* YOUR ASSIGNMENT:
In the records below, find the line containing "right; rewrite Prim2SF_zero;" and the line containing "(** [_compute], step"; please repeat exactly the lines from one to the other, both included, and nothing more.
---------- LISTED RECORDS
Ltac zeq_cases :=
  repeat match goal with b : bool |- _ => destruct b end; simpl;
  first [left; reflexivity | right; split; reflexivity].

Lemma SFadd_zeq pr em f f' g g' :
  zeq f f' -> zeq g g' -> zeq (SFadd pr em f g) (SFadd pr em f' g').
Proof.
  intros [<-|[Hf Hf']] [<-|[Hg Hg']].
  - left; reflexivity.
  - destruct g, g'; try discriminate; destruct f; zeq_cases.
  - destruct f, f'; try discriminate; destruct g; zeq_cases.
  - destruct f, f', g, g'; try discriminate; zeq_cases.
Qed.

Lemma SFsub_zeq pr em f f' g g' :
  zeq f f' -> zeq g g' -> zeq (SFsub pr em f g) (SFsub pr em f' g').
Proof.
  intros [<-|[Hf Hf']] [<-|[Hg Hg']].
  - left; reflexivity.
  - destruct g, g'; try discriminate; destruct f; zeq_cases.
  - destruct f, f'; try discriminate; destruct g; zeq_cases.
  - destruct f, f', g, g'; try discriminate; zeq_cases.
Qed.

Lemma zeq_refl x : zeq (Prim2SF x) (Prim2SF x).
Proof. left; reflexivity. Qed.

Lemma add_zeq a a' b b' :
  zeq (Prim2SF a) (Prim2SF a') -> zeq (Prim2SF b) (Prim2SF b') ->
  zeq (Prim2SF (a + b)) (Prim2SF (a' + b')).
Proof. rewrite !add_spec; apply SFadd_zeq. Qed.

Lemma sub_zeq a a' b b' :
  zeq (Prim2SF a) (Prim2SF a') -> zeq (Prim2SF b) (Prim2SF b') ->
  zeq (Prim2SF (a - b)) (Prim2SF (a' - b')).
Proof. rewrite !sub_spec; apply SFsub_zeq. Qed.

Lemma Prim2SF_zero : Prim2SF 0 = S754_zero false.
Proof. vm_compute; reflexivity. Qed.

(** [(x or 0)] differs from "absent as 0" at most in the sign of a zero. *)
Lemma or0_zeq o : zeq (Prim2SF (or0 o)) (Prim2SF (absent_as_0 o)).
Proof.
  destruct o as [x|]; [|left; reflexivity].
  unfold or0, float_truthy, absent_as_0.
  destruct (x =? 0) eqn:E; simpl; [|left; reflexivity].
  right; rewrite Prim2SF_zero; split; [reflexivity|].
  rewrite FloatAxioms.eqb_spec, Prim2SF_zero in E.
  destruct (Prim2SF x); try destruct s; try discriminate; reflexivity.
Qed.
(** * sdm-core: the goal-execution core, embedded and verified

    A shallow embedding of the goal-execution steps of sdm-core
    (LocalBuilder, executeDockerBuild, executeFingerprinting, executeTag,
    NodeProjectVersioner) together with the properties the specification
    states about them, and of the deployment-status handler
    (OnDeployStatus), the progress log factory
    (rolarAndDashboardLogFactory) and the default image name
    (DefaultDockerImageNameCreator), with further properties of all of
    them run by run.

    The asynchronous TypeScript code is embedded as programs over a
    signature of collaborator calls.  A program is run against an
    environment that answers every call; the run yields the trace of the
    calls that were issued (with their answers), the outcome of the
    returned promise and the final state of the environment. *)

From Stdlib Require Import ZArith NArith Lia Ascii String List.
From Stdlib Require Import DecimalString DecimalN.
From stdpp Require Import base option strings list gmap.
(** [_compute], step by step: the device's entry is created if missing,
    the options are resolved, the readings become samples, the baseline
    is computed, the context is committed under [update_state] only, and
    the result is stored as the device's last result. *)
Lemma compute_unfold request volume_m3 ach cout_ppm g_per_person update_state st :
  let device_id := str_or (rq_device_id request) "unknown" in
  let state := cached_state device_id st in
  let st1 := snd (_state_for device_id st) in
  exists options ach_origin,
    _resolve_options device_id request volume_m3 ach cout_ppm g_per_person st1
      = (Ok (options, ach_origin), st1) /\
    _compute request volume_m3 ach cout_ppm g_per_person update_state st =
      match _samples_from_request request with
      | Raise e => (Raise e, st1)
      | Ok [] => (Raise (ValueError "No valid readings provided"), st1)
      | Ok samples =>
          match compute_baseline device_id samples options (Some state)
                                 ach_origin update_state with
          | Raise e => (Raise e, st1)
          | Ok (result, updates) =>
              let st2 :=
                if update_state
                then snd (commit_updates device_id state options updates st1)
                else st1 in
              (Ok result,
               set_last_results (<[device_id := result]> (_LAST_RESULTS st2)) st2)
          end
      end.
Proof.
intros device_id state st1.
destruct (resolve_options_store device_id request volume_m3 ach cout_ppm
            g_per_person st1) as [[options ach_origin] Hres].
pose proof (state_for_idempotent device_id st) as Hidem. cbn zeta in Hidem.
fold st1 in Hidem. rewrite Hidem in Hres. cbn [snd] in Hres.
exists options, ach_origin. split; [exact Hres|].
assert (Hsf : _state_for device_id st = (Ok state, st1)).
{ unfold st1. rewrite state_for_spec. reflexivity. }
unfold _compute. fold device_id. unfold mbind.
unfold M_bind at 1. rewrite Hsf. unfold M_bind at 1. rewrite Hres.
unfold M_bind at 1. unfold lift at 1.
destruct (_samples_from_request request) as [[|s samples]|e]; try reflexivity.
unfold M_bind at 1. unfold lift at 1.
destruct (compute_baseline _ _ _ _ _ _) as [[result updates]|e]; [|reflexivity].
unfold M_bind, store_last_result, mret, M_ret.
destruct update_state; reflexivity.
Qed.

(** *** Readings that fail to parse *)

Lemma from_mapping_unparsable reading :
  unparsable reading -> exists msg, from_mapping reading = Raise (ValueError msg).
Proof. intros [msg H]. unfold from_mapping. rewrite H. eauto. Qed.

Lemma samples_loop_discard pre bad post : unparsable bad -> forall samples,
  samples_loop (pre ++ bad :: post) samples = samples_loop (pre ++ post) samples.
Proof.
intros Hbad. apply from_mapping_unparsable in Hbad as [msg Hbad].
induction pre as [|r pre IH]; intros samples; simpl.
- rewrite Hbad. reflexivity.
- destruct (from_mapping r) as [sample|[]]; try reflexivity; apply IH.
Qed.

Lemma samples_loop_none_valid readings : Forall unparsable readings -> forall samples,
  samples_loop readings samples = Ok samples.
Proof.
induction 1 as [|r readings Hr _ IH]; intros samples; simpl; [reflexivity|].
apply from_mapping_unparsable in Hr as [msg ->]. apply IH.
Qed.


(** *** Readings that parse *)

Lemma from_mapping_datetime r t :
  rd_timestamp r = PyDatetime t ->
  from_mapping r =
    Ok {| s_timestamp := t; s_device_id := str_or (rd_device_id r) "unknown";
          s_pm25 := rd_pm25 r; s_co2 := rd_co2 r; s_voc := rd_voc r;
          s_pm1 := rd_pm1 r; s_pm4 := rd_pm4 r; s_pm10 := rd_pm10 r;
          s_temp_c := rd_temp_c r; s_rh := rd_rh r |}.
Proof.
intros Ht. unfold from_mapping. rewrite Ht. cbn [_parse_timestamp].
unfold _to_float, opt_or. cbn [truthy].
destruct (rd_pm25 r), (rd_co2 r), (rd_voc r), (rd_pm1 r), (rd_pm4 r), (rd_pm10 r),
  (rd_temp_c r), (rd_rh r); reflexivity.
Qed.
(** C8 as stated fails: the remaining bytes [MyThing] of the topic
    [$aws/things/MyThing] hold no forward slash, and the stage returns
    [DefenderSuccess] with thing name length 7. *)
Lemma C8_counterexample :
  slash_free (bytes "MyThing") = true
  /\ extractThingNameLength (Ptr (bytes "$aws/things/MyThing") 12) 7 (Some 0)
     = Some (DefenderSuccess, Some 7)
  /\ DefenderSuccess <> DefenderNoMatch.
Proof. repeat split; discriminate. Qed.

(** C6: the variant stage returns [DefenderSuccess] exactly when the
    remaining bytes are one of the six API strings, in length and content,
    and [DefenderNoMatch] otherwise; and for every thing name T the topic
    [$aws/things/T/defender/metrics/json2], of a length that fits the
    [uint16_t] parameter, is not matched. *)
Theorem C6_matchApi_exact :
  (forall p n bs a,
     load_bytes p n = Some bs ->
     exists ret slot,
       matchApi p n (Some a) = Some (ret, slot)
       /\ (ret = DefenderSuccess \/ ret = DefenderNoMatch)
       /\ (ret = DefenderSuccess <->
           In bs (map bytes [ "json"; "json/accepted"; "json/rejected";
                              "cbor"; "cbor/accepted"; "cbor/rejected" ]%string)))
  /\ (forall pTopic topicLength T a nm ln,
        load_bytes pTopic topicLength
        = Some (bytes DEFENDER_API_PREFIX ++ T ++ bytes "/defender/metrics/json2") ->
        topicLength <= UINT16_MAX ->
        Defender_MatchTopic pTopic topicLength (Some a) nm ln
        = Some (DefenderNoMatch, mkMatchOutputs (Some DefenderInvalidTopic) nm ln)).
Proof.
  split.
  - intros p n bs a H. rewrite (matchApi_lookup_api _ _ _ a H).
    destruct (lookup_api bs) as [api|] eqn:Hl.
    + exists DefenderSuccess, (Some api). split; [reflexivity|]. split; [now left|].
      split; [intros _|reflexivity].
      apply lookup_api_inv in Hl. destruct Hl as [Hv ->].
      destruct api; try discriminate; simpl; tauto.
    + exists DefenderNoMatch, (Some a). split; [reflexivity|]. split; [now right|].
      split; [discriminate|]. intros Hin. exfalso.
      simpl in Hin.
      repeat (destruct Hin as [<-|Hin]; [discriminate Hl|]). exact Hin.
  - intros pTopic topicLength T a nm ln H Hsz.
    apply (Defender_MatchTopic_no_parse _ _ _ _ _ _ H Hsz).
    destruct (parse_topic _) as [[api k]|] eqn:Hp; [exfalso|reflexivity].
    apply parse_topic_inv in Hp. destruct Hp as (id & Heq & _ & _ & _ & Hv).
    destruct (topic_of_last id api Hv) as (init & c & Hinit & Hc).
    rewrite Hinit in Heq.
    change (bytes "/defender/metrics/json2")
      with (bytes "/defender/metrics/json" ++ ["2"%char]) in Heq.
    rewrite !app_assoc in Heq. apply app_inj_tail in Heq. destruct Heq as [_ <-].
    destruct Hc as [Hc|[Hc|Hc]]; discriminate Hc.
Qed.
--------------------
* TASK RESULT:
  right; rewrite Prim2SF_zero; split; [reflexivity|].
  rewrite FloatAxioms.eqb_spec, Prim2SF_zero in E.
  destruct (Prim2SF x); try destruct s; try discriminate; reflexivity.
Qed.
(** * sdm-core: the goal-execution core, embedded and verified

    A shallow embedding of the goal-execution steps of sdm-core
    (LocalBuilder, executeDockerBuild, executeFingerprinting, executeTag,
    NodeProjectVersioner) together with the properties the specification
    states about them, and of the deployment-status handler
    (OnDeployStatus), the progress log factory
    (rolarAndDashboardLogFactory) and the default image name
    (DefaultDockerImageNameCreator), with further properties of all of
    them run by run.

    The asynchronous TypeScript code is embedded as programs over a
    signature of collaborator calls.  A program is run against an
    environment that answers every call; the run yields the trace of the
    calls that were issued (with their answers), the outcome of the
    returned promise and the final state of the environment. *)

From Stdlib Require Import ZArith NArith Lia Ascii String List.
From Stdlib Require Import DecimalString DecimalN.
From stdpp Require Import base option strings list gmap.
(** [_compute], step by step: the device's entry is created if missing,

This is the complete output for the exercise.